SysTime in a Struct

Jonathan M Davis jmdavisProg at gmx.com
Thu Mar 1 17:11:04 PST 2012


On Thursday, March 01, 2012 16:00:09 Ali Çehreli wrote:
> On 03/01/2012 03:46 PM, albatroz wrote:
> > Hi Ali, just tring to define a type that holds this information. It was
> > just an attempt to create a type DateTime with the values from the known
> > strings, I thought it was possible to create the definition directly in
> > the Struct, with no need for an external function.
> > edate and etime are strings that I will read in to the struct, but for
> > operations with time and dates I need to create/define a DateTime type.
> 
> From that description, it looks like you can hold edate etc. as members
> and produce SysTime as needed. The following demonstrates how to convert
> preEv to SysTime by opCast implicitly and by sys_time explicitly:
> 
> import std.stdio;
> import std.conv;
> import std.datetime;
> 
> struct preEv
> {
> string edate; //010112
> string etime; //00:00:00
> string etext; //
> 
> SysTime opCast(T : SysTime)() const
> {
> return SysTime(DateTime(
> Clock.currTime.year,
> to!int(this.edate[2..4]),
> to!int(this.edate[0..2]),
> to!int(etime[0..2]),
> to!int(etime[3..5]),
> to!int(etime[6..8])));
> }
> 
> SysTime sys_time() const @property
> {
> return to!SysTime(this);
> }
> }
> 
> void main()
> {
> auto pe = preEv("010312", "15:53:00", "The event");
> 
> // Explicit conversion
> auto st0 = to!SysTime(pe);
> writeln(st0);
> 
> // Casting
> auto st1 = cast(SysTime)(pe);
> writeln(st1);
> 
> // As a property
> auto st2 = pe.sys_time;
> writeln(st2);
> }
> 
> If you think that you need to cache SysTime in the object itself, you
> can do that for example in opCast.
> 
> On the other hand, if all you need to store is SysTime and etext, then
> you need to create SysTime in the constructor:
> 
> import std.stdio;
> import std.conv;
> import std.datetime;
> 
> struct preEv
> {
> SysTime time;
> string etext;
> 
> this (string edate, string etime, string etext)
> {
> this.time = SysTime(DateTime(
> Clock.currTime.year,
> to!int(edate[2..4]),
> to!int(edate[0..2]),
> to!int(etime[0..2]),
> to!int(etime[3..5]),
> to!int(etime[6..8])));
> this.etext = etext;
> }
> }
> 
> void main()
> {
> auto pe = preEv("010312", "15:53:00", "The event");
> 
> writeln(pe.time);
> }


You know, you can create a TimeOfDay from "15:53:00" with 
TimeOfDay.fromISOExtString. That won't work with the date, since it's not in 
either the ISO or ISO Extended format, but it would work for the time.

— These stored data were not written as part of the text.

(* ===== verification/Rings.v ===== *)
(** * All the linked lists of a heap

    [ring] describes one list of [internal/linkedlist].  [rings] describes
    every list of a heap at once, as a map from lists to their items: no object
    is in two places, and an object in none has no links.  The operations act
    on the map. *)

From S2P Require Import Prelude LinkedList.
Import LinkedList.

Abbreviation lists_of := (gmap positive (list positive)) (only parsing).

Record rings (h : heap) (R : lists_of) : Prop := Rings {
  rings_ring l xs : R !! l = Some xs -> ring h l xs;
  rings_owner l1 l2 xs1 xs2 p :
    R !! l1 = Some xs1 -> R !! l2 = Some xs2 -> p ∈ l1 :: xs1 -> p ∈ l2 :: xs2 -> l1 = l2;
  rings_out p :
    (forall l xs, R !! l = Some xs -> p ∉ l :: xs) -> next h p = None /\ prev h p = None;
}.

(** Taking [m] out of whichever list it is in. *)
Definition others (m : positive) (xs : list positive) : list positive := filter (fun x => x <> m) xs.
Definition detach (m : positive) (R : lists_of) : lists_of := others m <$> R.

Lemma others_not_in m xs : m ∉ xs -> others m xs = xs.
Proof.
  unfold others. induction xs as [|x xs IH]; [done|]. rewrite not_elem_of_cons. intros [H1 H2].
  rewrite filter_cons_True by done. by rewrite IH.
Qed.

Lemma others_middle m xs1 xs2 :
  NoDup (xs1 ++ m :: xs2) -> others m (xs1 ++ m :: xs2) = xs1 ++ xs2.
Proof.
  intros (_ & Hd & [Hm _]%NoDup_cons)%NoDup_app. unfold others.
  rewrite filter_app, filter_cons_False by tauto.
  fold (others m xs1) (others m xs2). rewrite !others_not_in; [done|done|].
  intros H. apply (Hd m H). left.
Qed.

Lemma elem_of_others m xs p : p ∈ others m xs <-> p <> m /\ p ∈ xs.
Proof. unfold others. by rewrite list_elem_of_filter. Qed.

Lemma detach_lookup m R l xs :
  detach m R !! l = Some xs <-> exists ys, R !! l = Some ys /\ xs = others m ys.
Proof.
  unfold detach. rewrite lookup_fmap. destruct (R !! l) as [ys|]; cbn.
  - split; [intros [= <-]; eauto|by intros (? & [= <-] & ->)].
  - by split; [|intros (? & ? & _)].
Qed.

Lemma detach_out m R : (forall l xs, R !! l = Some xs -> m ∉ xs) -> detach m R = R.
Proof.
  intros H. apply map_eq. intros l. unfold detach. rewrite lookup_fmap.
  destruct (R !! l) as [xs|] eqn:E; cbn; [|done]. f_equal. by apply others_not_in, (H l).
Qed.

Lemma init_spares p h : spares [p] h (init p h).
Proof.
  intros q Hq. unfold init. autorewrite with link. rewrite !decide_False; [done|..]; intros ->; apply Hq; left.
Qed.

Lemma rings_init h R p :
  rings h R -> (forall l xs, R !! l = Some xs -> p ∉ l :: xs) -> rings (init p h) (<[p := []]> R).
Proof.
  intros [H1 H2 H3] Hp. constructor.
  - intros l xs [[<- <-]|[Hne Hl]]%lookup_insert_Some; [apply init_ring|].
    eapply ring_frame; [|by apply H1]. intros q Hq. apply init_spares.
    intros ->%list_elem_of_singleton. by apply (Hp l xs).
  - intros l1 l2 xs1 xs2 q Hl1 Hl2 Hq1 Hq2.
    apply lookup_insert_Some in Hl1 as [[<- <-]|[Hne1 Hl1]], Hl2 as [[<- <-]|[Hne2 Hl2]]; [done|..].
    + apply list_elem_of_singleton in Hq1 as ->. by destruct (Hp l2 xs2).
    + apply list_elem_of_singleton in Hq2 as ->. by destruct (Hp l1 xs1).
    + by eapply H2.
  - intros q Hq. assert (q <> p) as Hqp.
    { intros ->. apply (Hq p []); [by rewrite lookup_insert_eq|left]. }
    destruct (init_spares p h q) as [-> ->]; [by intros ?%list_elem_of_singleton|].
    apply H3. intros l xs Hl. apply Hq. rewrite lookup_insert_ne; [done|].
    intros ->. apply (Hp l xs Hl). left.
Qed.

(** Where an object is. *)
Lemma in_or_out (R : lists_of) p :
  (exists l xs, R !! l = Some xs /\ p ∈ l :: xs) \/ (forall l xs, R !! l = Some xs -> p ∉ l :: xs).
Proof.
  destruct (decide (map_Forall (fun l xs => p ∉ l :: xs) R)) as [H|H]; [by right; apply H|left].
  apply map_not_Forall in H as (l & xs & Hl & Hn); [|apply _]. exists l, xs. split; [done|].
  destruct (decide (p ∈ l :: xs)); tauto.
Qed.

Lemma remove_out m h : next h m = None -> prev h m = None -> remove m h = h.
Proof.
  intros Hn Hp. unfold remove. rewrite Hn, Hp. destruct h as [nx pv]. unfold set_prev, set_next, next, prev in *.
  cbn in *. f_equal; apply map_eq; intros i;
    (destruct (decide (i = m)) as [->|]; [by rewrite lookup_partial_alter_eq|by rewrite lookup_partial_alter_ne by done]).
Qed.

Lemma rings_remove h R m : rings h R -> R !! m = None -> rings (remove m h) (detach m R).
Proof.
  intros HR Hm. pose proof HR as [H1 H2 H3].
  destruct (in_or_out R m) as [(l & xs & Hl & Hin)|Hout].
  2: { destruct (H3 m Hout) as [Hn Hp]. rewrite remove_out by done. rewrite detach_out; [done|].
       intros l xs Hl H. apply (Hout l xs Hl). by right. }
  apply elem_of_cons in Hin as [->|Hin]; [congruence|].
  apply list_elem_of_split in Hin as (xs1 & xs2 & ->).
  pose proof (H1 _ _ Hl) as Hr. destruct (remove_ring h l xs1 m xs2 Hr) as (Hr' & Hn & Hp & Hsp).
  assert (NoDup (xs1 ++ m :: xs2)) as HN by (destruct Hr as [[_ ?]%NoDup_cons _]; done).
  constructor.
  - intros l' ys' (ys & Hl' & ->)%detach_lookup. destruct (decide (l' = l)) as [->|Hne].
    + replace ys with (xs1 ++ m :: xs2) by congruence. by rewrite others_middle.
    + assert (forall p, p ∈ l' :: ys -> p ∉ l :: xs1 ++ m :: xs2) as Hdis.
      { intros p Hp1 Hp2. apply Hne. by eapply (H2 l' l). }
      rewrite others_not_in.
      * eapply ring_frame; [|by apply H1]. intros p Hp'. by apply Hsp, Hdis.
      * intros Hm'. apply (Hdis m); set_solver.
  - intros l1 l2 ys1 ys2 p (zs1 & Hl1 & ->)%detach_lookup (zs2 & Hl2 & ->)%detach_lookup Hp1 Hp2.
    apply (H2 l1 l2 zs1 zs2 p Hl1 Hl2); rewrite elem_of_cons, ?elem_of_others in *; tauto.
  - intros p Hp'. destruct (decide (p = m)) as [->|Hpm]; [done|].
    assert (forall l' ys, R !! l' = Some ys -> p ∉ l' :: ys) as Hp''.
    { intros l' ys Hl' Hin. apply (Hp' l' (others m ys)); [apply detach_lookup; eauto|].
      rewrite elem_of_cons, elem_of_others in *. tauto. }
    destruct (Hsp p) as [-> ->]; [by apply Hp''|]. by apply H3.
Qed.

(** An object that is only linked to itself, as a new timer is. *)
Lemma remove_self_fields m h :
  next h m = Some m -> prev h m = Some m ->
  next (remove m h) m = None /\ prev (remove m h) m = None /\ spares [m] h (remove m h).
Proof.
  intros Hn Hp. unfold remove. rewrite Hn. autorewrite with link. rewrite decide_True, Hp by done.
  autorewrite with link. rewrite !decide_True by done.
  split_and!; [done..|]. intros q Hq. autorewrite with link.
  rewrite !decide_False; [done|..]; intros ->; apply Hq; left.
Qed.

Lemma rings_remove_self h R m : rings h R -> R !! m = Some [] -> rings (remove m h) (delete m R).
Proof.
  intros [H1 H2 H3] Hm. destruct (H1 m [] Hm) as [_ HF].
  apply Forall_cons in HF as [[Hn Hp] _]. cbn [fst snd] in Hn, Hp.
  destruct (remove_self_fields m h Hn Hp) as (Hn' & Hp' & Hsp).
  assert (forall l xs, delete m R !! l = Some xs -> m ∉ l :: xs) as Hout.
  { intros l xs [Hne Hl]%lookup_delete_Some Hin. apply Hne.
    apply (H2 m l [] xs m); [done|done|left|done]. }
  constructor.
  - intros l xs Hl. eapply ring_frame; [|apply lookup_delete_Some in Hl as [_ Hl]; by apply H1].
    intros p Hin. apply Hsp. intros ->%list_elem_of_singleton. by apply (Hout l xs).
  - intros l1 l2 xs1 xs2 p [_ Hl1]%lookup_delete_Some [_ Hl2]%lookup_delete_Some. by apply H2.
  - intros p Hpo. destruct (decide (p = m)) as [->|Hne]; [done|].
    destruct (Hsp p) as [-> ->]; [by intros ?%list_elem_of_singleton|]. apply H3.
    intros l xs Hl. destruct (decide (l = m)) as [->|Hlm].
    + replace xs with (@nil positive) by congruence. by intros ?%list_elem_of_singleton.
    + apply Hpo. by rewrite lookup_delete_ne.
Qed.

Lemma rings_append_out h R l xs m :
  rings h R -> R !! l = Some xs -> (forall l xs, R !! l = Some xs -> m ∉ l :: xs) ->
  exists h', append l m h = Ok h' /\ rings h' (<[l := xs ++ [m]]> R).
Proof.
  intros [H1 H2 H3] Hl Hm. destruct (H3 m Hm) as [Hn Hp].
  destruct (append_unlinked h l xs m) as (h' & E & Hr & Hsp); [by apply H1|by apply Hm|done|done|].
  exists h'. split; [done|].
  assert (forall l' ys p, l <> l' -> R !! l' = Some ys -> p ∈ l' :: ys -> p ∉ m :: l :: xs) as Hdis.
  { intros l' ys p Hne Hl' Hin. rewrite not_elem_of_cons. split.
    - intros ->. by apply (Hm l' ys).
    - intros Hin'. apply Hne. by eapply (H2 l l'). }
  constructor.
  - intros l' ys [[<- <-]|[Hne Hl']]%lookup_insert_Some; [done|].
    eapply ring_frame; [|by apply H1]. intros p Hin. by apply Hsp, (Hdis l' ys).
  - intros l1 l2 xs1 xs2 p Hl1 Hl2 Hp1 Hp2.
    apply lookup_insert_Some in Hl1 as [[<- <-]|[Hne1 Hl1]], Hl2 as [[<- <-]|[Hne2 Hl2]];
      [done|..|by eapply H2].
    + destruct (Hdis l2 xs2 p Hne2 Hl2 Hp2). set_solver.
    + destruct (Hdis l1 xs1 p Hne1 Hl1 Hp1). set_solver.
  - intros p Hpo. assert (p ∉ l :: xs ++ [m]) as Hpl by (apply Hpo; by rewrite lookup_insert_eq).
    destruct (Hsp p) as [-> ->]; [set_solver|]. apply H3. intros l' ys Hl'.
    destruct (decide (l = l')) as [<-|Hne].
    + replace ys with xs by congruence. set_solver.
    + apply Hpo. by rewrite lookup_insert_ne.
Qed.

(** An item that is linked is taken out first. *)
Lemma append_remove h l m : append l m h = append l m (remove m h).
Proof.
  assert (next (remove m h) m = None /\ prev (remove m h) m = None) as [Hn Hp].
  { unfold remove. autorewrite with link. by rewrite !decide_True. }
  destruct (decide (next h m = None /\ prev h m = None)) as [[H1 H2]|H].
  - by rewrite remove_out.
  - unfold append at 1. rewrite decide_False by done. unfold append. by rewrite decide_True.
Qed.

(** Appending [m] to list [l]. *)
Definition attach (l m : positive) (R : lists_of) : lists_of :=
  <[l := others m (default [] (R !! l)) ++ [m]]> (detach m (delete m R)).

(** [m] is an item of [l]. *)
Definition listed (R : lists_of) (m l : positive) : Prop := exists xs, R !! l = Some xs /\ m ∈ xs.

Lemma listed_detach R m p l : listed (detach m R) p l <-> p <> m /\ listed R p l.
Proof.
  unfold listed. setoid_rewrite detach_lookup. split.
  - intros (xs & (ys & Hl & ->) & [? ?]%elem_of_others). eauto.
  - intros (Hne & xs & Hl & Hin). eexists. split; [eauto|]. by apply elem_of_others.
Qed.

Lemma listed_attach R m l p l' :
  is_Some (R !! l) -> l <> m -> (R !! m = None \/ R !! m = Some []) ->
  listed (attach l m R) p l' <-> (p = m /\ l' = l) \/ (p <> m /\ listed R p l').
Proof.
  intros [xs Hl] Hne Hm. unfold attach. rewrite Hl. cbn [default]. unfold listed.
  destruct (decide (l' = l)) as [->|Hl'].
  - rewrite lookup_insert_eq. split.
    + intros (? & [= <-] & Hin). rewrite elem_of_app, elem_of_others, list_elem_of_singleton in Hin.
      destruct (decide (p = m)); [tauto|right]. split; [done|]. exists xs. tauto.
    + intros H. eexists. split; [done|]. rewrite elem_of_app, elem_of_others, list_elem_of_singleton.
      destruct H as [[? _]|(? & ys & Hl2 & ?)]; [tauto|left]. split; [done|]. by replace xs with ys by congruence.
  - rewrite lookup_insert_ne by done. setoid_rewrite detach_lookup. split.
    + intros (ys & (zs & Hz & ->) & [? ?]%elem_of_others). apply lookup_delete_Some in Hz as [_ Hz]. eauto.
    + intros [[_ ?]|(? & ys & Hl2 & Hin)]; [done|]. exists (others m ys). split; [exists ys; split; [|done]|by apply elem_of_others].
      apply lookup_delete_Some. split; [|done]. intros <-. destruct Hm as [Hm|Hm]; [congruence|].
      replace ys with (@nil positive) in Hin by congruence. by apply elem_of_nil in Hin.
Qed.

Lemma attach_dom R m l l' :
  is_Some (R !! l) -> l <> m -> is_Some (attach l m R !! l') <-> l' <> m /\ is_Some (R !! l').
Proof.
  intros Hl Hne. unfold attach, detach. destruct (decide (l' = l)) as [->|Hl'].
  - rewrite lookup_insert_eq. split; [done|]. intros _. eauto.
  - rewrite lookup_insert_ne, lookup_fmap, fmap_is_Some by done.
    destruct (decide (m = l')) as [<-|Hne'].
    + rewrite lookup_delete_eq. split; [by intros [? ?]|tauto].
    + rewrite lookup_delete_ne by done. split; [|tauto]. intros. split; [done|done].
Qed.

(** [m] is in some list, in none, or, being new, its own empty list. *)
Lemma rings_attach h R l m :
  rings h R -> is_Some (R !! l) -> l <> m -> (R !! m = None \/ R !! m = Some []) ->
  exists h', append l m h = Ok h' /\ rings h' (attach l m R).
Proof.
  intros HR [xs Hl] Hne Hm. rewrite append_remove. unfold attach. rewrite Hl. cbn [default].
  assert (rings (remove m h) (detach m (delete m R))) as HR'.
  { destruct Hm as [Hm|Hm]; [rewrite delete_id by done; by apply rings_remove|].
    rewrite detach_out; [by apply rings_remove_self|].
    intros l' ys [Hne' Hl']%lookup_delete_Some Hin. apply Hne'.
    destruct HR as [_ H2 _]. apply (H2 m l' [] ys m); [done|done|left|by right]. }
  apply rings_append_out; [done| |].
  - apply detach_lookup. exists xs. split; [by rewrite lookup_delete_ne|done].
  - intros l' ys (zs & Hl' & ->)%detach_lookup [->|H]%elem_of_cons.
    + by apply lookup_delete_Some in Hl' as [? _].
    + by apply elem_of_others in H as [? _].
Qed.

Lemma rings_peek h R l xs : rings h R -> R !! l = Some xs -> peek l h = head xs.
Proof.
  intros [H1 _ _] Hl. by apply ring_peek, H1.
Qed.

Lemma rings_isEmpty h R l xs : rings h R -> R !! l = Some xs -> isEmpty l h = bool_decide (xs = []).
Proof.
  intros [H1 _ _] Hl. by apply ring_isEmpty, H1.
Qed.

(** An object has links exactly when it is in a list. *)
Lemma rings_unlinked h R m :
  rings h R -> R !! m = None ->
  (next h m = None /\ prev h m = None) <-> (forall l xs, R !! l = Some xs -> m ∉ xs).
Proof.
  intros [H1 H2 H3] Hm. split.
  - intros [Hn _] l xs Hl Hin. apply list_elem_of_split in Hin as (xs1 & xs2 & ->).
    by apply (ring_next_some h l xs1 m xs2); [apply H1|].
  - intros H. apply H3. intros l xs Hl [->|Hin]%elem_of_cons; [congruence|]. by apply (H l xs).
Qed.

I'd also point out that currTime isn't a property (since it takes an optional 
TimeZone argument), so you really should be using parens when you call it. 
Otherwise, once property enforcement is enabled, your code won't compile.

Also, you should use std.conv.to, not a cast, when converting, since 
std.conv.to now supports calling user-defined opCasts, and there's less risk of 
screwing up the cast if you use std.conv.to. So, defining an opCast is fine, but 
it should probably be used with std.conv.to rather than directly.